TASK
After locating the line with "[try (by vm_compute" in the data that follows, return it and every later line exactly, up to and including the line with "(** X9. The".
┄┄┄┄┄┄
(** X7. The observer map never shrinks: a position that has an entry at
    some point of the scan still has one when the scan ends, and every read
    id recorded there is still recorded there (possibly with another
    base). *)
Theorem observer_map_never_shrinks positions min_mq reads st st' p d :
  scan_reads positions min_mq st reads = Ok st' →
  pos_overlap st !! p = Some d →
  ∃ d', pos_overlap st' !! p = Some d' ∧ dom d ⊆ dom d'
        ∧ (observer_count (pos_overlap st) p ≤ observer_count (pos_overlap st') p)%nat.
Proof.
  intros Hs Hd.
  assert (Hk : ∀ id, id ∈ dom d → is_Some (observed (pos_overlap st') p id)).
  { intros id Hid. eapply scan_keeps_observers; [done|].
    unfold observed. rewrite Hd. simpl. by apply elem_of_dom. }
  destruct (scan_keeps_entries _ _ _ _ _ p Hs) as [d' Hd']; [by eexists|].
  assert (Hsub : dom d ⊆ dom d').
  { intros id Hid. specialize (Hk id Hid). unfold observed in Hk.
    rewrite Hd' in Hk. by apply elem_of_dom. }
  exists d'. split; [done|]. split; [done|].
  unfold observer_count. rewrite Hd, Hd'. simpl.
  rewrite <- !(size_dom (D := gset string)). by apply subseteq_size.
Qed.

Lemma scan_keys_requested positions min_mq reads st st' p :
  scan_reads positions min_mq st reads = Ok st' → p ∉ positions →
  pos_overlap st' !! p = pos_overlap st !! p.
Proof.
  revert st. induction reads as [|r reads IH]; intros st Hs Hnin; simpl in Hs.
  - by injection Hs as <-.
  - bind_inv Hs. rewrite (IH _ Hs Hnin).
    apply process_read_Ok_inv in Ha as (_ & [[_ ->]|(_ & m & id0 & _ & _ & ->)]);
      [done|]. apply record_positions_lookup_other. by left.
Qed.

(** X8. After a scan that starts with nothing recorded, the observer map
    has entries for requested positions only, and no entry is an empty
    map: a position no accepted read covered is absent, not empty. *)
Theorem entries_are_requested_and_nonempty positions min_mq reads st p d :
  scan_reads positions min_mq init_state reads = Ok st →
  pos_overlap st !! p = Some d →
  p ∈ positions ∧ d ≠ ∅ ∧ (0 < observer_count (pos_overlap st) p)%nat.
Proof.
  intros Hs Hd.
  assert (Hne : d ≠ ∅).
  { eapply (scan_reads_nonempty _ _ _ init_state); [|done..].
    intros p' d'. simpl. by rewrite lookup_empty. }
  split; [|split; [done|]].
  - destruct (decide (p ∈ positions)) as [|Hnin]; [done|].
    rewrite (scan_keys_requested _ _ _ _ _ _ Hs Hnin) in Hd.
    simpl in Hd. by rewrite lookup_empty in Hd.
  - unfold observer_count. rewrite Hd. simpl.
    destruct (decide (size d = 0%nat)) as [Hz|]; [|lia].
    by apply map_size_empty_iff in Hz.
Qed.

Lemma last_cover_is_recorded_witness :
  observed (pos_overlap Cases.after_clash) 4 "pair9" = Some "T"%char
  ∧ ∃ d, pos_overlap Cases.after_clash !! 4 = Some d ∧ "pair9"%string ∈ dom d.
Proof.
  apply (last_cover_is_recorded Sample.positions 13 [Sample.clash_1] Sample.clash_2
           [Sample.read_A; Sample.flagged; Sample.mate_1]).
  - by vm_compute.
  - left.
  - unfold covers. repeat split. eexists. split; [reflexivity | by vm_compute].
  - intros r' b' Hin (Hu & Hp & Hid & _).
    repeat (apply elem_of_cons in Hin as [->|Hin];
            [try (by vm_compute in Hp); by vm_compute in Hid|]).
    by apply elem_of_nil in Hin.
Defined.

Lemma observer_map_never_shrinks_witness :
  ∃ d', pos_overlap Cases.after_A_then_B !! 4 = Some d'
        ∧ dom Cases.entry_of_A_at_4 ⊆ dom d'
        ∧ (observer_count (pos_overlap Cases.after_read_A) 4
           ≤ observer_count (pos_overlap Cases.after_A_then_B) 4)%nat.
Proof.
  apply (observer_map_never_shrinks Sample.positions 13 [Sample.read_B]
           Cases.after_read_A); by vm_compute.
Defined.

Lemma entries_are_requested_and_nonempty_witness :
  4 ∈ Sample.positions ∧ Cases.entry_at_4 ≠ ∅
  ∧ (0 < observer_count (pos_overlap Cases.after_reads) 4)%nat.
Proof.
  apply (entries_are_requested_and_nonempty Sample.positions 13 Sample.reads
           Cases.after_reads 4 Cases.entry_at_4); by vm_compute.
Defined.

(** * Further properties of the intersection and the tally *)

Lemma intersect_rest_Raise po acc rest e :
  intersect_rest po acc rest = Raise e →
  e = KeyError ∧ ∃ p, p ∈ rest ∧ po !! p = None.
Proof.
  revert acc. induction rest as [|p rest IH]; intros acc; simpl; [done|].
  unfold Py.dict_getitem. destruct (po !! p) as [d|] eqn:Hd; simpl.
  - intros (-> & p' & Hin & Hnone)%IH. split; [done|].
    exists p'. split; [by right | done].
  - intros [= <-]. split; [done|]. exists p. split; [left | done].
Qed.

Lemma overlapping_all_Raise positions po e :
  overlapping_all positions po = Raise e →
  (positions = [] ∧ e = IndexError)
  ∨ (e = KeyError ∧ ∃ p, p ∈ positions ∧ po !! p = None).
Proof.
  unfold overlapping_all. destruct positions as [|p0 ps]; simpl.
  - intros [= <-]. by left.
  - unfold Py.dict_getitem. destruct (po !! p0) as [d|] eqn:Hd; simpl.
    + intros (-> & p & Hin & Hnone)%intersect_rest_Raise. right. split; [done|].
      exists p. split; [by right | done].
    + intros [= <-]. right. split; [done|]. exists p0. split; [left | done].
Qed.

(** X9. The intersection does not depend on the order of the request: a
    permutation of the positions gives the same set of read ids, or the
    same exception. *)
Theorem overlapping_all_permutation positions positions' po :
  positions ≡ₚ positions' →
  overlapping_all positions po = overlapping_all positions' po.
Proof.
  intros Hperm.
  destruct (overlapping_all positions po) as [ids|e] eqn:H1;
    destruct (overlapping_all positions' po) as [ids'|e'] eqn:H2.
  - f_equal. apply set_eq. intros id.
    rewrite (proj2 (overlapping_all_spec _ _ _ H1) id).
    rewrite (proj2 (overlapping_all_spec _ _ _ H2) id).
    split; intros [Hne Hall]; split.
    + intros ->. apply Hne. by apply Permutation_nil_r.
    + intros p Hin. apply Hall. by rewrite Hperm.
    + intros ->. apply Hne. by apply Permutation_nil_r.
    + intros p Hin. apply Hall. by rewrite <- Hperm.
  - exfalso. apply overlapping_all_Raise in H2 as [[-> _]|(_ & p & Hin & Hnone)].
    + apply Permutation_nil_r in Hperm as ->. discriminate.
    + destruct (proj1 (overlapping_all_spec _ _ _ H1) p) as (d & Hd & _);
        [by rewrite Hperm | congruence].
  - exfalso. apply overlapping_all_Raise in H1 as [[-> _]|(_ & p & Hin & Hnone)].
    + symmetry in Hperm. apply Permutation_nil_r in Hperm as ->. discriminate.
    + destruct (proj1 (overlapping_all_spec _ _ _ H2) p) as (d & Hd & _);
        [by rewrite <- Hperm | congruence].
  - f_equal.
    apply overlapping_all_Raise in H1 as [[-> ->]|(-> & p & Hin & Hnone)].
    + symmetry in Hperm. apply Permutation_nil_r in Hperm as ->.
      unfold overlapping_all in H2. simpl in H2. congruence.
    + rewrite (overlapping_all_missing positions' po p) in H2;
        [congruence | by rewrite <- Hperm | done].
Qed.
┄┄┄┄┄┄
WRITTEN SOLUTION
            [try (by vm_compute in Hp); by vm_compute in Hid|]).
    by apply elem_of_nil in Hin.
Defined.

Lemma observer_map_never_shrinks_witness :
  ∃ d', pos_overlap Cases.after_A_then_B !! 4 = Some d'
        ∧ dom Cases.entry_of_A_at_4 ⊆ dom d'
        ∧ (observer_count (pos_overlap Cases.after_read_A) 4
           ≤ observer_count (pos_overlap Cases.after_A_then_B) 4)%nat.
Proof.
  apply (observer_map_never_shrinks Sample.positions 13 [Sample.read_B]
           Cases.after_read_A); by vm_compute.
Defined.

Lemma entries_are_requested_and_nonempty_witness :
  4 ∈ Sample.positions ∧ Cases.entry_at_4 ≠ ∅
  ∧ (0 < observer_count (pos_overlap Cases.after_reads) 4)%nat.
Proof.
  apply (entries_are_requested_and_nonempty Sample.positions 13 Sample.reads
           Cases.after_reads 4 Cases.entry_at_4); by vm_compute.
Defined.

(** * Further properties of the intersection and the tally *)

Lemma intersect_rest_Raise po acc rest e :
  intersect_rest po acc rest = Raise e →
  e = KeyError ∧ ∃ p, p ∈ rest ∧ po !! p = None.
Proof.
  revert acc. induction rest as [|p rest IH]; intros acc; simpl; [done|].
  unfold Py.dict_getitem. destruct (po !! p) as [d|] eqn:Hd; simpl.
  - intros (-> & p' & Hin & Hnone)%IH. split; [done|].
    exists p'. split; [by right | done].
  - intros [= <-]. split; [done|]. exists p. split; [left | done].
Qed.

Lemma overlapping_all_Raise positions po e :
  overlapping_all positions po = Raise e →
  (positions = [] ∧ e = IndexError)
  ∨ (e = KeyError ∧ ∃ p, p ∈ positions ∧ po !! p = None).
Proof.
  unfold overlapping_all. destruct positions as [|p0 ps]; simpl.
  - intros [= <-]. by left.
  - unfold Py.dict_getitem. destruct (po !! p0) as [d|] eqn:Hd; simpl.
    + intros (-> & p & Hin & Hnone)%intersect_rest_Raise. right. split; [done|].
      exists p. split; [by right | done].
    + intros [= <-]. right. split; [done|]. exists p0. split; [left | done].
Qed.

(** X9. The intersection does not depend on the order of the request: a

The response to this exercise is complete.